Because the Monitor pulls in data from multiple indices, in addition to gleaning in-person observations, assigning a drought classification is never as simple as just looking at the numbers. The National Drought Mitigation Center says that the Monitor is a blend of art and science — that was certainly on display during one of the regional climate discussions that Circle of Blue sat in on earlier this week…
On Tuesday morning, 26 people dialed into the weekly drought assessment conference call for the Upper Colorado River Basin (which ended up covering the entire state of Colorado). The author of this week’s Drought Monitor, Richard Heim of the National Climatic Data Center, was on the line and the half-hour discussion would inform his report.
After various experts presented recent data on precipitation, streamflow, soil moisture, evapotranspiration, and reservoir levels, the debate centered on two points: whether to expand an area of D4 in southeastern Colorado and whether to downgrade a D4 zone in the Yampa River Basin.
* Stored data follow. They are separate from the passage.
(** * National Parks MCP server: the tool-call handler and its normalizers

    A shallow embedding of [build/index.js] and [build/utils/npsApiClient.js].

    Modelling conventions.
    - JavaScript strings are [string]s; the model of [trim] and [toUpperCase]
      is exact on ASCII text (characters above 127 are left alone).
    - JavaScript numbers are [JsNumber]: [NaN] or an integer.  The tool
      arguments [limit] and [start] and the results of [parseInt] are
      integers; the model is exact below 2^53, where doubles are.
    - Plain data objects are ordered property lists ([VObj]); the object the
      alert handler uses as a dictionary is modelled with the own-property
      order and the inherited properties of an ordinary object.
    - An [async] function is a [Task]: it returns, throws, or awaits one HTTP
      GET of the gateway and continues with what the gateway settled to.
    - Console logging has no effect on any result and is left out. *)

From Stdlib Require Import ZArith NArith List String Ascii Bool Lia.
Import ListNotations.
Open Scope string_scope.
Open Scope list_scope.
Set Warnings "-register-all".

(** ** The JavaScript runtime the program relies on *)

Module Js.

(** *** Strings *)

Definition code (c : ascii) : N := N_of_ascii c.

Definition comma : ascii := ascii_of_N 44.
Definition dquote : ascii := ascii_of_N 34.
Definition backslash : ascii := ascii_of_N 92.
Definition newline : ascii := ascii_of_N 10.

(** [s.split(sep)] for a one-character separator: the pieces between the
    separators, in order; the empty string gives one empty piece. *)
Fixpoint split (sep : ascii) (s : string) : list string :=
  match s with
  | EmptyString => [EmptyString]
  | String c r =>
      if Ascii.eqb c sep then EmptyString :: split sep r
      else match split sep r with
           | [] => [String c EmptyString]
           | t :: ts => String c t :: ts
           end
  end.

(** WhiteSpace and LineTerminator code points below 128: TAB, LF, VT, FF, CR
    and SPACE. *)
Definition isWhiteSpace (c : ascii) : bool :=
  ((9 <=? code c) && (code c <=? 13) || (code c =? 32))%N.

Fixpoint trimStart (s : string) : string :=
  match s with
  | EmptyString => EmptyString
  | String c r => if isWhiteSpace c then trimStart r else s
  end.

Fixpoint trimEnd (s : string) : string :=
  match s with
  | EmptyString => EmptyString
  | String c r =>
      match trimEnd r with
      | EmptyString => if isWhiteSpace c then EmptyString else String c EmptyString
      | t => String c t
      end
  end.

(** [s.trim()], on ASCII text.  The white space above 127 that the code
    also removes (U+00A0, U+3000, U+FEFF, ...) is outside the model: the
    properties about trimming are stated for ASCII text. *)
Definition trim (s : string) : string := trimEnd (trimStart s).

Definition upperChar (c : ascii) : ascii :=
  if ((97 <=? code c) && (code c <=? 122))%N then ascii_of_N (code c - 32) else c.

(** [s.toUpperCase()], on ASCII text: only [a]-[z] change.  The letters
    above 127 that the code also maps, some to more than one character, are
    outside the model: the properties about upper-casing are stated for
    ASCII text, or hold whatever the mapping is. *)
Fixpoint toUpperCase (s : string) : string :=
  match s with
  | EmptyString => EmptyString
  | String c r => String (upperChar c) (toUpperCase r)
  end.

(** [arr.join(sep)] on an array of strings. *)
Fixpoint join (sep : string) (l : list string) : string :=
  match l with
  | [] => EmptyString
  | [x] => x
  | x :: r => (x ++ sep ++ join sep r)%string
  end.

(** [arr.includes(x)] on an array of strings. *)
Definition includes (l : list string) (x : string) : bool :=
  existsb (String.eqb x) l.

(** A string is truthy when it is not empty. *)
Definition truthy_string (s : string) : bool :=
  match s with EmptyString => false | _ => true end.

(** [s.charAt(0)] and [s.slice(1)] *)
Definition charAt0 (s : string) : string :=
  match s with EmptyString => EmptyString | String c _ => String c EmptyString end.

Definition slice1 (s : string) : string :=
  match s with EmptyString => EmptyString | String _ r => r end.

(** *** Numbers *)

Inductive JsNumber : Type :=
| NaN
| Int (z : Z).

(** A number is truthy when it is neither [NaN] nor zero. *)
Definition truthy_number (n : JsNumber) : bool :=
  match n with NaN => false | Int z => negb (z =? 0)%Z end.

(** [Math.min(a, b)] *)
Definition Math_min (a b : JsNumber) : JsNumber :=
  match a, b with
  | Int x, Int y => Int (Z.min x y)
  | _, _ => NaN
  end.

(** The value of a character as a digit in the given radix. *)
Definition digitValue (radix : N) (c : ascii) : option N :=
  let n := code c in
  let d := if ((48 <=? n) && (n <=? 57))%N then Some (n - 48)%N
           else if ((97 <=? n) && (n <=? 122))%N then Some (n - 87)%N
           else if ((65 <=? n) && (n <=? 90))%N then Some (n - 55)%N
           else None in
  match d with
  | Some v => if (v <? radix)%N then Some v else None
  | None => None
  end.

(** The value of the longest prefix of digits, [None] when it is empty. *)
Fixpoint digitsPrefix (radix : N) (s : string) (acc : option N) : option N :=
  match s with
  | EmptyString => acc
  | String c r =>
      match digitValue radix c with
      | Some d =>
          digitsPrefix radix r
            (Some (radix * match acc with Some a => a | None => 0 end + d)%N)
      | None => acc
      end
  end.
“We’ve had several ranches near Pueblo that liquidated their herds in the last week,” said Chuck Hanagan, describing what he saw in Otero and Crowley counties. Hanagan works for the USDA’s Farm Service Agency in southeastern Colorado.
“Our grass is dormant,” Hanagan said later in the day during an interview with Circle of Blue. “It is not growing. We got a couple inches of rain last week, but you can’t even tell. The cattle should be grazing right now, but ranchers are already using hay.”
Hanagan said the value of the Drought Monitor comes from these interactions that allow the instrumental data to be validated and augmented by people working in the field. It gives the scientific observation a “ground-truth,” as he put it…
When the discussion moved to the Yampa, a National Weather Service meteorologist based in Pueblo, Colorado, said that he would like to see the D4 dropped down to a D3. Some rain had fallen recently, and he did not believe D4 was warranted. Other observers, however, said the situation was so tenuous that if more rain did not come in the next week, circumstances would flip again.
In the end, the group recommended the status quo, though this week’s Drought Monitor author had the final say. “We’ll leave it up to Richard Heim,” said the call moderator, “But we’re leaning toward waiting a week and seeing if those rains come.” For southeastern Colorado, the group recommended a slight expansion of the D4 area…
These kinds of debates may seem trivial, like baseball scorekeepers arguing a hit versus an error, but the designations do matter — for drought scientists and regular Joes, alike.
Just last week the USDA revised its disaster declaration process. Any U.S. county in a D2 drought for more than eight consecutive weeks is declared a primary disaster area, which makes farmers eligible for low-interest loans. As soon as a county gets a D3 drought label, it is immediately declared a disaster area. The department also makes it easier for areas in D2 or D3 to get a waiver for developing farmland placed in a conservation reserve.